After an initial limit on renewing Wadnan’s detention order expired in July 2018, the Cairo Criminal Court issued a new, longer detention order of 45 days. This order has been followed by a cycle of renewals that has allowed the Egyptian government to hold Wadnan in pre-trial detention for over a year, with no end in sight.
“The court renews his temporary custody for 45, 45, 45, 45 days. This is the situation right now”, El-Borai told IPI.
Lack of media freedom in Egypt
“HuffPost Arabi”, Wandnan’s former employer, ended its operations in March 2018. The closure came at a time of strict censorship amid a crackdown on media freedom in Egypt, which continues today. With the arrests of journalists on the rise and state ownership of the media increasing, independent journalism has grown scarce in the country. The enaction of oppressive new laws in Egypt have allowed the el-Sisi regime to control media coverage through the critical journalists.
Dozens of journalists, including Wadnan, remain locked in Egypt’s prisons charged with joining terrorist groups and spreading false news. Many still await trial.
Timeline of events surrounding arrest of Moataz Wadnan
1) February 11, 2018 – Interview published: During the interview, Hisham Geneina claimed to be in possession of secret documents containing details of military involvement in the violence of the 2011 Egyptian Revolution.
2) February 16, 2018 – Wadnan is arrested: Wadnan was arrested with three of his relatives at a checkpoint outside of Cairo. His relatives were released the same day, but Wadan remained in custody.
3) February 19, 2018 – Wadnan disappears in custody: Police told Wadnan’s family he was transferred to the State Security Prosecution Office, but prosecutors denied having him in custody. Wadnan’s lawyer announced that his whereabouts had become unknown.

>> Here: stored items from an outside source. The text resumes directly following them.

(* ===== verification/RuntimeLease.v ===== *)
(** RuntimeLease: what the operations of the acquisition runtime do to its
    lease: the generation of the row, which is the fencing token of the last
    acquisition, only grows, and an operation that shows another token
    changes nothing. *)

From S2P Require Import Prelude PyStr PyDatetime PyDecimal PyJson AcquisitionContracts.
From S2P Require Import Database RuntimeContracts RuntimeStore RuntimeAttempts.
From Stdlib Require Import Ascii String.
From stdpp Require Import gmap.

Local Open Scope string_scope.
Local Open Scope Z_scope.
Local Open Scope list_scope.

(** The fencing token of the last acquisition. *)
Definition generation (db : runtime_db) : Z := default 0 (ls_generation <$> rdb_lease db).

Section lease.
Context `{Hash : HashLib} `{DB : Database}.

(** * Operations that leave the lease *)

Lemma update_cycle_lease db c f db' : update_cycle db c f = Ok db' -> rdb_lease db' = rdb_lease db.
Proof. intros H. apply update_cycle_Ok in H as [[_ ->]|(? & ? & _ & _ & _ & ->)]; done. Qed.
Lemma update_stage_lease db c s f o db' :
  update_stage db c s f = Ok (o, db') -> rdb_lease db' = rdb_lease db.
Proof. intros H. apply update_stage_Ok in H as [(_ & _ & ->)|(? & ? & _ & _ & _ & _ & ->)]; done. Qed.
Lemma update_attempt_lease db k wh f db' :
  update_attempt db k wh f = Ok db' -> rdb_lease db' = rdb_lease db.
Proof. intros H. apply update_attempt_Ok in H as [[-> _]|(? & ? & _ & _ & _ & _ & ->)]; done. Qed.
Lemma insert_attempt_lease db r b db' :
  insert_attempt db r = Ok (b, db') -> rdb_lease db' = rdb_lease db.
Proof. intros H. apply insert_attempt_Ok in H as [_ [(_ & -> & _)|(_ & _ & _ & ->)]]; done. Qed.
Lemma insert_stages_lease db rows db' : insert_stages db rows = Ok db' -> rdb_lease db' = rdb_lease db.
Proof.
  revert db; induction rows as [|row rows IH]; intros db H; simpl in H; inv_result; [done|].
  rewrite (IH _ H). apply insert_stage_Ok in Hv as [_ [->|(_ & _ & ->)]]; done.
Qed.
End lease.

(** Chains the equations on the lease that the writes of an operation
    give. *)
Ltac lease_frame :=
  repeat match goal with
  | H : update_cycle _ _ _ = Ok _ |- _ => apply update_cycle_lease in H
  | H : update_stage _ _ _ _ = Ok (_, _) |- _ => apply update_stage_lease in H
  | H : update_attempt _ _ _ _ = Ok _ |- _ => apply update_attempt_lease in H
  | H : insert_attempt _ _ = Ok (_, _) |- _ => apply insert_attempt_lease in H
  | H : insert_stages _ _ = Ok _ |- _ => apply insert_stages_lease in H
  end;
  simpl in *; congruence.

(** Splits the pairs that the operations return. *)
Ltac split_pairs := repeat match goal with p : (_ * _)%type |- _ => destruct p end.
Ltac inv_ops := repeat progress (inv_result; split_pairs).

(** Case analysis on a conditional of a hypothesis. *)
Ltac case_hyp H :=
  match type of H with
  | context [match ?e with _ => _ end] =>
      lazymatch e with context [match _ with _ => _ end] => fail | _ => idtac end;
      let E := fresh "E" in destruct e eqn:E
  end.

Section frames.
Context `{Hash : HashLib} `{DB : Database}.

Ltac solve_frame := intros; inv_ops; lease_frame.

Lemma create_cycle_lease db k f a c db' :
  _create_cycle db k f a = Ok (c, db') -> rdb_lease db' = rdb_lease db.
Proof.
  unfold _create_cycle. intros H. inv_result. apply insert_stages_lease in Hv2. rewrite Hv2.
  destruct (cycle_for db f k); inv_result; done.
Qed.

Lemma charge_stage_lease db c s t r a db' :
  charge_stage db c s t r a = Ok db' -> rdb_lease db' = rdb_lease db.
Proof. unfold charge_stage. solve_frame. Qed.

Lemma finish_attempt_lease db k r p a c db' :
  finish_attempt db k r p a = Ok (c, db') -> rdb_lease db' = rdb_lease db.
Proof.
  unfold finish_attempt. destruct k as [[cy st] n]. intros H.
  case_hyp H; solve_frame.
Qed.

Lemma begin_stage_lease db clock c s o t a r db' :
  begin_stage db clock c s o t a = Ok (r, db') -> rdb_lease db' = rdb_lease db.
Proof.
  unfold begin_stage, replay_attempt, start_attempt. intros H. inv_result.
  repeat case_hyp H; solve_frame.
Qed.

Lemma reserve_lease db clock c s n r m o t a x db' :
  reserve_stage_cost db clock c s n r m o t a = Ok (x, db') -> rdb_lease db' = rdb_lease db.
Proof.
  unfold reserve_stage_cost, reserve_interrupted, reserve_again, reserve_new, reservation.
  intros H. inv_result.
  repeat case_hyp H; inv_ops; 
    repeat match goal with H : charge_stage _ _ _ _ _ _ = Ok _ |- _ => apply charge_stage_lease in H end;
    lease_frame.
Qed.

Lemma bind_lease db clock c s n p o t a x db' :
  bind_stage_proposal db clock c s n p o t a = Ok (x, db') -> rdb_lease db' = rdb_lease db.
Proof. unfold bind_stage_proposal. intros H. inv_result. case_hyp H; solve_frame. Qed.

Lemma finish_stage_lease db clock c s r o t a p db' :
  finish_stage db clock c s r o t a p = Ok db' -> rdb_lease db' = rdb_lease db.
Proof.
  unfold finish_stage. intros H. inv_ops.
  match goal with H : finish_attempt _ _ _ _ _ = Ok _ |- _ => apply finish_attempt_lease in H end.
  inv_ops. lease_frame.
Qed.

Lemma resume_lease db clock o t ks f a c db' :
  resume_or_create_cycle db clock o t ks f a = Ok (c, db') -> rdb_lease db' = rdb_lease db.
Proof.
  unfold resume_or_create_cycle. intros H. inv_result. repeat case_hyp H; inv_result; try done.
  by eapply create_cycle_lease.
Qed.

(** Only the operations of the lease write its row. *)
Definition writes_lease (op : store_op) : bool :=
  match op with
  | AcquireLease _ _ _ | HeartbeatLease _ _ _ _ | ReleaseLease _ _ _ | Protect _ _ _ _ => true
  | _ => false
  end.

Lemma commit_lease clock op db db' :
  commit clock op db = Ok db' -> writes_lease op = false -> rdb_lease db' = rdb_lease db.
Proof.
  intros H Hw. destruct op; try discriminate Hw; simpl in H; inv_ops.
  - unfold record_runtime_observation in Hv. inv_result. repeat case_hyp Hv4; by inv_result.
  - unfold record_cycle_observation in Hv. by inv_result.
  - by eapply resume_lease.
  - unfold abandon_cycle in Hv. inv_result. case_hyp Hv; inv_result; [done|].
    by eapply update_cycle_lease.
  - by eapply begin_stage_lease.
  - by eapply reserve_lease.
  - by eapply bind_lease.
  - by eapply finish_stage_lease.
  - unfold finish_cycle in H. inv_result. by eapply update_cycle_lease.
Qed.

(** * Acquisitions *)

Lemma lease_result_validate_id l l' : lease_result_validate l = Ok l' -> l' = l.
Proof. unfold lease_result_validate. intros H. by inv_result. Qed.

(** The lease is refused, or its row carries the next generation, which is
    the token. *)
Lemma acquire_lease_spec db clock o a n l db' :
  acquire_lease db clock o a n = Ok (l, db') ->
  (lr_owned l = false /\ lr_fencing_token l = None /\ generation db' = generation db)
  \/ (lr_owned l = true /\ generation db' = generation db + 1
      /\ lr_fencing_token l = Some (generation db')
      /\ exists h e, rdb_lease db' = Some (mkLease (Some o) (Some h) (Some h) (Some e) (generation db'))).
Proof.
  unfold acquire_lease. intros H. inv_result.
  assert (Hg : generation (ensure_lease db) = generation db)
    by (unfold ensure_lease, generation; by destruct (rdb_lease db) eqn:E; simpl; rewrite ?E).
  unfold _lease_row in Hv0. inv_result.
  assert (Hr : generation db = ls_generation v0) by (by rewrite <- Hg; unfold generation; rewrite Hv0).
  case_hyp H; inv_result.
  { left. apply lease_result_validate_id in Hv4 as ->. done. }
  inv_ops.
  apply update_lease_Ok in Hv4 as [(-> & -> & _)|(row & Hrow & _ & _ & -> & ->)]; inv_result;
    match goal with H : lease_result_validate _ = Ok _ |- _ => apply lease_result_validate_id in H as -> end.
  { by left. }
  right. rewrite Hr. simpl. unfold generation. simpl. eauto 6.
Qed.

(** * Stale tokens *)

Lemma lease_held_token row o t a : lease_held row o t a = Ok true -> ls_generation row = t.
Proof.
  unfold lease_held. destruct (negb _); [done|]. destruct (Z.eqb_spec (ls_generation row) t); [done|].
  simpl. intros H. by inv_result.
Qed.

(** A fenced operation goes on under the token of the last acquisition. *)
Lemma require_active_lease_token db clock o t a :
  _require_active_lease db clock o t a = Ok tt -> t = generation db.
Proof.
  unfold _require_active_lease, _lease_row, generation. intros H. inv_result. subst.
  rewrite Hv. symmetry. by eapply lease_held_token.
Qed.

(** The operations that show a token and do not raise show the last one;
    [release_lease] does nothing with another. *)
Lemma commit_token clock op db db' t :
  commit clock op db = Ok db' -> op_token op = Some t -> t = generation db \/ db' = db.
Proof.
  intros H Ht. destruct op; try discriminate Ht; injection Ht as ->; simpl in H; inv_ops.
  1: { left. unfold heartbeat_lease, _lease_row in H. inv_ops. unfold generation. rewrite Hv0.
       symmetry. subst. by eapply lease_held_token. }
  1: { unfold release_lease in H. inv_ops.
       apply update_lease_Ok in Hv0 as [(_ & -> & _)|(row & Hrow & How & _)]; [by right|].
       left. unfold owned_by, generation in *. inv_result. rewrite Hrow. simpl. lia. }
  1: { left. unfold protect, _lease_row in Hv. inv_ops. unfold generation. rewrite Hv0.
       symmetry. subst. by eapply lease_held_token. }
  all: left.
  all: repeat match goal with
    | H : _ = Ok _ |- _ =>
        progress unfold finish_cycle, finish_stage, bind_stage_proposal, reserve_stage_cost, begin_stage,
          resume_or_create_cycle, record_cycle_observation, record_runtime_observation in H
    end; inv_result;
    match goal with H : _require_active_lease _ _ _ _ _ = Ok ?u |- _ =>
      destruct u; by apply require_active_lease_token in H end.
Qed.

Lemma commit_generation clock op db db' :
  commit clock op db = Ok db' -> generation db <= generation db'.
Proof.
  intros H. destruct (writes_lease op) eqn:Hw.
  2: { apply commit_lease in H; [|done]. unfold generation. rewrite H. done. }
  destruct op; try discriminate Hw; simpl in H; inv_ops.
  - apply acquire_lease_spec in Hv as [(_ & _ & ->)|(_ & -> & _)]; lia.
  - unfold heartbeat_lease in H. inv_ops.
    apply update_lease_Ok in Hv4 as [(_ & -> & _)|(row & Hrow & _ & _ & _ & ->)]; [done|].
    unfold generation. simpl. by rewrite Hrow.
  - unfold release_lease in H. inv_ops.
    apply update_lease_Ok in Hv0 as [(_ & -> & _)|(row & Hrow & _ & _ & _ & ->)]; [done|].
    unfold generation. simpl. by rewrite Hrow.
  - unfold protect in Hv. inv_ops.
    apply update_lease_Ok in Hv5 as [(_ & -> & _)|(row & Hrow & _ & _ & _ & ->)]; [done|].
    unfold generation. simpl. by rewrite Hrow.
Qed.

Lemma apply_op_generation clock op db : generation db <= generation (apply_op clock op db).
Proof.
  unfold apply_op. destruct (commit clock op db) eqn:E; [by eapply commit_generation | done].
Qed.

Lemma apply_ops_generation ops db : generation db <= generation (apply_ops ops db).
Proof.
  unfold apply_ops. revert db; induction ops as [|[clock op] ops IH]; intros db; simpl; [done|].
  etrans; [apply apply_op_generation | apply IH].
Qed.

Lemma stale_op clock op db t :
  op_token op = Some t -> t < generation db -> apply_op clock op db = db.
Proof.
  intros Ht Hlt. unfold apply_op. destruct (commit clock op db) eqn:E; [|done].
  destruct (commit_token _ _ _ _ _ E Ht); [lia | done].
Qed.

(** * The row of the lease *)

(** The row passes the checks of its table. *)
Definition lease_valid (db : runtime_db) : Prop :=
  forall row, rdb_lease db = Some row -> check_lease row = Ok row.

Lemma update_lease_valid db wh f o db' :
  lease_valid db -> update_lease db wh f = Ok (o, db') -> lease_valid db'.
Proof.
  intros Hv H. apply update_lease_Ok in H as [(_ & -> & _)|(row & _ & _ & Hck & _ & ->)]; [done|].
  intros row' E. simpl in E. by injection E as <-.
Qed.

Lemma ensure_lease_valid db : lease_valid db -> lease_valid (ensure_lease db).
Proof.
  unfold ensure_lease. destruct (rdb_lease db) eqn:E; [done|]. intros _ row Hrow. simpl in Hrow.
  by injection Hrow as <-.
Qed.

Lemma commit_lease_valid clock op db db' :
  lease_valid db -> commit clock op db = Ok db' -> lease_valid db'.
Proof.
  intros Hv H. destruct (writes_lease op) eqn:Hw.
  2: { apply commit_lease in H; [|done]. unfold lease_valid. by rewrite H. }
  destruct op; try discriminate Hw; simpl in H; inv_ops.
  - unfold acquire_lease in Hv0. inv_ops. apply ensure_lease_valid in Hv.
    repeat (case_hyp Hv0; inv_ops); try done; by eapply update_lease_valid.
  - unfold heartbeat_lease in H. inv_ops. by eapply update_lease_valid.
  - unfold release_lease in H. inv_ops. by eapply update_lease_valid.
  - unfold protect in Hv0. inv_ops. by eapply update_lease_valid.
Qed.

Lemma apply_ops_lease_valid ops db : lease_valid db -> lease_valid (apply_ops ops db).
Proof.
  apply (apply_ops_keeps lease_valid (fun _ => True)); [|by apply Forall_true].
  intros clock op db1 db2 _. apply commit_lease_valid.
Qed.

(** Releasing does not raise, and the owner does not hold the lease under its
    token any more. *)
Lemma release_lease_spec db o t a :
  lease_valid db -> is_ok (require_aware a) = true ->
  exists db', release_lease db o t a = Ok db'
  /\ forall row, rdb_lease db' = Some row -> owned_by o t row = false.
Proof.
  intros Hv Ha. unfold release_lease. destruct (require_aware a); [|done]. simpl.
  unfold update_lease. destruct (rdb_lease db) as [row|] eqn:E; simpl.
  2: { exists db. split; [done|]. congruence. }
  destruct (owned_by o t row) eqn:Eo; simpl.
  2: { exists db. split; [done|]. intros row' E'. congruence. }
  specialize (Hv row E). unfold check_lease in *. simpl. inv_result.
  rewrite Hv1. simpl. rewrite Hv2. simpl.
  eexists. split; [done|]. intros row' E'. simpl in E'. by injection E' as <-.
Qed.
End frames.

4) February 21, 2018 – Wadnan is located and charged by police: The prosecution charged him with joining a terrorist group and spreading false news, giving Wadnan his first 15-day detention order in Tora Prison.
5) June 14, 2018 – Hunger strike begins: Wadnan goes on a hunger strike to protest his ill treatment while being held in solitary confinement inside Tora prison.
6) July 7, 2018 – Wadnan informs lawyers of beating: Wadnan tells his lawyers that four detectives in Tora prison dragged and beat him to force him to break his hunger strike.
7) July 18, 2018 – Cairo Criminal Court gives him a 45-day detention order: The court has continuously renewed Wadnan’s 45-day detention order to keep him in temporary custody.